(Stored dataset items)
(* ===== verification/Vm.v ===== *)
(** * Page tables (kernel/vm.c)

    Sv39 page tables live in physical memory as the code lays them out:
    three levels of 4096-byte pages of 512 64-bit entries.  The routines run
    over the page allocator's state, so a page-table page, a user page and a
    page of the free list are bytes of the same memory.  [kend], [etext] and
    [trampoline] are linker symbols; [vmfault] and its callers take the
    current process's [sz] and [pagetable], and the slab allocator's [kfree],
    which [vmfault] calls. *)

From Stdlib Require Import ZArith Lia Bool String.
From stdpp Require Import base gmap list strings.
From S2P Require Import Prelude Mem MemList Spinlock Kalloc.

(** ** riscv.h *)

Definition PGSHIFT : Z := 12.
Definition PTE_V : Z := 1.
Definition PTE_R : Z := 2.
Definition PTE_W : Z := 4.
Definition PTE_X : Z := 8.
Definition PTE_U : Z := 16.
Definition PXMASK : Z := 511.

Definition PA2PTE (pa : Z) : Z := Z.shiftl (Z.shiftr pa 12) 10.
Definition PTE2PA (pte : Z) : Z := u64 (Z.shiftl (Z.shiftr pte 10) 12).
Definition PTE_FLAGS (pte : Z) : Z := Z.land pte 1023.
Definition PXSHIFT (level : Z) : Z := PGSHIFT + 9 * level.
Definition PX (level va : Z) : Z := Z.land (Z.shiftr va (PXSHIFT level)) PXMASK.
Definition MAXVA : Z := 2 ^ 38.

(** ** memlayout.h *)

Definition UART0 : Z := 268435456.
Definition VIRTIO0 : Z := 268439552.
Definition PLIC : Z := 201326592.
Definition TRAMPOLINE : Z := MAXVA - PGSIZE.
Definition KSTACK (p : Z) : Z := TRAMPOLINE - (p + 1) * 2 * PGSIZE.
Definition TRAPFRAME : Z := TRAMPOLINE - PGSIZE.
Definition NPROC : Z := 64.

Definition set_bytes (f : mem -> mem) : M kst unit := modify (fun s => set_mem (f (mem_of s)) s).

Section Vm.
Context (kend : Z).

(** The level loop of [walk]: [level] steps remain before the leaf table. *)
Fixpoint walk_loop (level : nat) (pagetable va : Z) (alloc : bool) : M kst Z :=
  match level with
  | O => mret (pagetable + 8 * PX 0 va)
  | S l =>
      let pte := pagetable + 8 * PX (Z.of_nat level) va in
      e ← getf 8 pte 0;
      if negb (Z.land e PTE_V =? 0) then walk_loop l (PTE2PA e) va alloc
      else if negb alloc then mret 0
      else
        pt ← kalloc;
        if pt =? 0 then mret 0
        else
          set_bytes (fun m => memset m pt 0 PGSIZE);;
          setf 8 pte 0 (Z.lor (PA2PTE pt) PTE_V);;
          walk_loop l pt va alloc
  end.

Definition walk (pagetable va : Z) (alloc : bool) : M kst Z :=
  if va >=? MAXVA then panic "walk" else walk_loop 2 pagetable va alloc.

Definition walkaddr (pagetable va : Z) : M kst Z :=
  if va >=? MAXVA then mret 0
  else
    pte ← walk pagetable va false;
    if pte =? 0 then mret 0
    else
      e ← getf 8 pte 0;
      if Z.land e PTE_V =? 0 then mret 0
      else if Z.land e PTE_U =? 0 then mret 0
      else mret (PTE2PA e).

(** The [for(;;)] of [mappages]; the number of pages bounds it. *)
Fixpoint mappages_loop (fuel : nat) (pagetable a last pa perm : Z) : M kst Z :=
  match fuel with
  | O => out_of_fuel
  | S f =>
      pte ← walk pagetable a true;
      if pte =? 0 then mret (-1)
      else
        e ← getf 8 pte 0;
        if negb (Z.land e PTE_V =? 0) then panic "mappages: remap"
        else
          setf 8 pte 0 (Z.lor (Z.lor (PA2PTE pa) perm) PTE_V);;
          if a =? last then mret 0
          else mappages_loop f pagetable (u64 (a + PGSIZE)) last (u64 (pa + PGSIZE)) perm
  end.

Definition mappages (pagetable va size pa perm : Z) : M kst Z :=
  if negb (va mod PGSIZE =? 0) then panic "mappages: va not aligned"
  else if negb (size mod PGSIZE =? 0) then panic "mappages: size not aligned"
  else if size =? 0 then panic "mappages: size"
  else
    let last := u64 (va + size - PGSIZE) in
    mappages_loop (Z.to_nat (size / PGSIZE)) pagetable va last pa perm.

Definition kvmmap (kpgtbl va pa sz perm : Z) : M kst unit :=
  r ← mappages kpgtbl va sz pa perm;
  if negb (r =? 0) then panic "kvmmap" else mret tt.

(** [proc_mapstacks] of kernel/proc.c: a stack for each slot of the table. *)
Fixpoint mapstacks_loop (n : nat) (i kpgtbl : Z) : M kst unit :=
  match n with
  | O => mret tt
  | S n' =>
      pa ← kalloc;
      if pa =? 0 then panic "kalloc"
      else
        kvmmap kpgtbl (KSTACK i) pa PGSIZE (Z.lor PTE_R PTE_W);;
        mapstacks_loop n' (i + 1) kpgtbl
  end.

Definition proc_mapstacks (kpgtbl : Z) : M kst unit := mapstacks_loop (Z.to_nat NPROC) 0 kpgtbl.

Definition kvmmake (etext trampoline : Z) : M kst Z :=
  kpgtbl ← kalloc;
  set_bytes (fun m => memset m kpgtbl 0 PGSIZE);;
  kvmmap kpgtbl UART0 UART0 PGSIZE (Z.lor PTE_R PTE_W);;
  kvmmap kpgtbl VIRTIO0 VIRTIO0 PGSIZE (Z.lor PTE_R PTE_W);;
  kvmmap kpgtbl PLIC PLIC 67108864 (Z.lor PTE_R PTE_W);;
  kvmmap kpgtbl KERNBASE KERNBASE (u64 (etext - KERNBASE)) (Z.lor PTE_R PTE_X);;
  kvmmap kpgtbl etext etext (u64 (PHYSTOP - etext)) (Z.lor PTE_R PTE_W);;
  kvmmap kpgtbl TRAMPOLINE trampoline PGSIZE (Z.lor PTE_R PTE_X);;
  proc_mapstacks kpgtbl;;
  mret kpgtbl.

Definition uvmcreate : M kst Z :=
  pagetable ← kalloc;
  if pagetable =? 0 then mret 0
  else
    set_bytes (fun m => memset m pagetable 0 PGSIZE);;
    mret pagetable.

(** [for(a = va; a < va + npages*PGSIZE; a += PGSIZE)] *)
Fixpoint uvmunmap_loop (fuel : nat) (pagetable a last : Z) (do_free : bool) : M kst unit :=
  match fuel with
  | O => out_of_fuel
  | S f =>
      if a <? last then
        pte ← walk pagetable a false;
        (if pte =? 0 then mret tt
         else
           e ← getf 8 pte 0;
           if Z.land e PTE_V =? 0 then mret tt
           else
             (if do_free then page_kfree kend (PTE2PA e) else mret tt);;
             setf 8 pte 0 0);;
        uvmunmap_loop f pagetable (u64 (a + PGSIZE)) last do_free
      else mret tt
  end.

Definition uvmunmap (pagetable va npages : Z) (do_free : bool) : M kst unit :=
  if negb (va mod PGSIZE =? 0) then panic "uvmunmap: not aligned"
  else uvmunmap_loop (S (Z.to_nat npages)) pagetable va (u64 (va + npages * PGSIZE)) do_free.

Definition uvmdealloc (pagetable oldsz newsz : Z) : M kst Z :=
  if newsz >=? oldsz then mret oldsz
  else
    (if PGROUNDUP newsz <? PGROUNDUP oldsz then
       let npages := s32 ((PGROUNDUP oldsz - PGROUNDUP newsz) / PGSIZE) in
       uvmunmap pagetable (PGROUNDUP newsz) (u64 npages) true
     else mret tt);;
    mret newsz.

Fixpoint uvmalloc_loop (fuel : nat) (pagetable a oldsz newsz xperm : Z) : M kst Z :=
  match fuel with
  | O => out_of_fuel
  | S f =>
      if a <? newsz then
        mem ← kalloc;
        if mem =? 0 then
          uvmdealloc pagetable a oldsz;; mret 0
        else
          set_bytes (fun m => memset m mem 0 PGSIZE);;
          r ← mappages pagetable a PGSIZE mem (Z.lor (Z.lor PTE_R PTE_U) xperm);
          if negb (r =? 0) then
            page_kfree kend mem;;
            uvmdealloc pagetable a oldsz;; mret 0
          else uvmalloc_loop f pagetable (u64 (a + PGSIZE)) oldsz newsz xperm
      else mret newsz
  end.

Definition uvmalloc (pagetable oldsz newsz xperm : Z) : M kst Z :=
  if newsz <? oldsz then mret oldsz
  else
    let oldsz := PGROUNDUP oldsz in
    uvmalloc_loop (S (Z.to_nat ((newsz - oldsz + PGSIZE - 1) / PGSIZE))) pagetable oldsz oldsz newsz xperm.

(** [for(int i = 0; i < 512; i++)] of [freewalk], [n] entries to go; [child]
    is the recursive call. *)
Fixpoint freewalk_loop (child : Z -> M kst unit) (n : nat) (pagetable i : Z) : M kst unit :=
  match n with
  | O => mret tt
  | S n' =>
      pte ← getf 8 (pagetable + 8 * i) 0;
      (if negb (Z.land pte PTE_V =? 0) && (Z.land pte (Z.lor (Z.lor PTE_R PTE_W) PTE_X) =? 0) then
         child (PTE2PA pte);;
         setf 8 (pagetable + 8 * i) 0 0
       else if negb (Z.land pte PTE_V =? 0) then panic "freewalk: leaf"
       else mret tt);;
      freewalk_loop child n' pagetable (i + 1)
  end.

(** [fuel] bounds the depth of the recursion. *)
Fixpoint freewalk (fuel : nat) (pagetable : Z) : M kst unit :=
  match fuel with
  | O => out_of_fuel
  | S f =>
      freewalk_loop (freewalk f) 512 pagetable 0;;
      page_kfree kend pagetable
  end.

Definition uvmfree (fuel : nat) (pagetable sz : Z) : M kst unit :=
  (if sz >? 0 then uvmunmap pagetable 0 (PGROUNDUP sz / PGSIZE) true else mret tt);;
  freewalk fuel pagetable.

(** The loop of [uvmcopy]: [Some i] is the [goto err] at [i]. *)
Fixpoint uvmcopy_loop (fuel : nat) (old new i sz : Z) : M kst (option Z) :=
  match fuel with
  | O => out_of_fuel
  | S f =>
      if i <? sz then
        pte ← walk old i false;
        if pte =? 0 then uvmcopy_loop f old new (u64 (i + PGSIZE)) sz
        else
          e ← getf 8 pte 0;
          if Z.land e PTE_V =? 0 then uvmcopy_loop f old new (u64 (i + PGSIZE)) sz
          else
            mem ← kalloc;
            if mem =? 0 then mret (Some i)
            else
              set_bytes (fun m => memmove m mem (PTE2PA e) PGSIZE);;
              r ← mappages new i PGSIZE mem (PTE_FLAGS e);
              if negb (r =? 0) then page_kfree kend mem;; mret (Some i)
              else uvmcopy_loop f old new (u64 (i + PGSIZE)) sz
      else mret None
  end.

Definition uvmcopy (old new sz : Z) : M kst Z :=
  r ← uvmcopy_loop (S (Z.to_nat ((sz + PGSIZE - 1) / PGSIZE))) old new 0 sz;
  match r with
  | None => mret 0
  | Some i => uvmunmap new 0 (i / PGSIZE) true;; mret (-1)
  end.

Definition uvmclear (pagetable va : Z) : M kst unit :=
  pte ← walk pagetable va false;
  if pte =? 0 then panic "uvmclear"
  else
    e ← getf 8 pte 0;
    setf 8 pte 0 (Z.land e (u64 (Z.lnot PTE_U))).

Definition ismapped (pagetable va : Z) : M kst bool :=
  pte ← walk pagetable va false;
  if pte =? 0 then mret false
  else
    e ← getf 8 pte 0;
    mret (negb (Z.land e PTE_V =? 0)).

(** The current process and the slab allocator's [kfree]. *)
Context (p_sz p_pagetable : Z) (kfree : Z -> M kst unit).

Definition vmfault (pagetable va : Z) : M kst Z :=
  if va >=? p_sz then mret 0
  else
    let va := PGROUNDDOWN va in
    b ← ismapped pagetable va;
    if b : bool then mret 0
    else
      mem ← kalloc;
      if mem =? 0 then mret 0
      else
        set_bytes (fun m => memset m mem 0 PGSIZE);;
        r ← mappages p_pagetable va PGSIZE mem (Z.lor (Z.lor PTE_W PTE_U) PTE_R);
        if negb (r =? 0) then kfree mem;; mret 0
        else mret mem.

(** [pa0 = walkaddr(...); if(pa0 == 0) pa0 = vmfault(...)] *)
Definition translate (pagetable va0 : Z) : M kst Z :=
  pa0 ← walkaddr pagetable va0;
  if pa0 =? 0 then vmfault pagetable va0 else mret pa0.

Fixpoint copyout (fuel : nat) (pagetable dstva src len : Z) : M kst Z :=
  match fuel with
  | O => out_of_fuel
  | S f =>
      if len >? 0 then
        let va0 := PGROUNDDOWN dstva in
        if va0 >=? MAXVA then mret (-1)
        else
          pa0 ← translate pagetable va0;
          if pa0 =? 0 then mret (-1)
          else
            pte ← walk pagetable va0 false;
            e ← getf 8 pte 0;
            if Z.land e PTE_W =? 0 then mret (-1)
            else
              let n := PGSIZE - (dstva - va0) in
              let n := if n >? len then len else n in
              set_bytes (fun m => memmove m (pa0 + (dstva - va0)) src n);;
              copyout f pagetable (va0 + PGSIZE) (src + n) (len - n)
      else mret 0
  end.

Fixpoint copyin (fuel : nat) (pagetable dst srcva len : Z) : M kst Z :=
  match fuel with
  | O => out_of_fuel
  | S f =>
      if len >? 0 then
        let va0 := PGROUNDDOWN srcva in
        pa0 ← translate pagetable va0;
        if pa0 =? 0 then mret (-1)
        else
          let n := PGSIZE - (srcva - va0) in
          let n := if n >? len then len else n in
          set_bytes (fun m => memmove m dst (pa0 + (srcva - va0)) n);;
          copyin f pagetable (dst + n) (va0 + PGSIZE) (len - n)
      else mret 0
  end.

(** The inner [while(n > 0)] of [copyinstr]: whether a NUL was copied, and
    [max] and [dst] after it. *)
Fixpoint copystr_loop (n : nat) (p dst max : Z) : M kst (bool * Z * Z) :=
  match n with
  | O => mret (false, max, dst)
  | S n' =>
      c ← gets (fun s => rdb (mem_of s) p);
      if c =? 0 then
        set_bytes (fun m => stb m dst 0);; mret (true, max, dst)
      else
        set_bytes (fun m => stb m dst c);;
        copystr_loop n' (p + 1) (dst + 1) (max - 1)
  end.

Fixpoint copyinstr (fuel : nat) (pagetable dst srcva max : Z) : M kst Z :=
  match fuel with
  | O => out_of_fuel
  | S f =>
      if max >? 0 then
        let va0 := PGROUNDDOWN srcva in
        pa0 ← walkaddr pagetable va0;
        if pa0 =? 0 then mret (-1)
        else
          let n := PGSIZE - (srcva - va0) in
          let n := if n >? max then max else n in
          '(got_null, max, dst) ← copystr_loop (Z.to_nat n) (pa0 + (srcva - va0)) dst max;
          if got_null : bool then mret 0
          else copyinstr f pagetable dst (va0 + PGSIZE) max
      else mret (-1)
  end.

End Vm.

• **DIRECTIONS FOR THIS TASK**
Filter the records down to the lines that contain the string "shiftr", and copy those lines.

• **REPLY TO THE TASK**
Definition PA2PTE (pa : Z) : Z := Z.shiftl (Z.shiftr pa 12) 10.
Definition PTE2PA (pte : Z) : Z := u64 (Z.shiftl (Z.shiftr pte 10) 12).
Definition PX (level va : Z) : Z := Z.land (Z.shiftr va (PXSHIFT level)) PXMASK.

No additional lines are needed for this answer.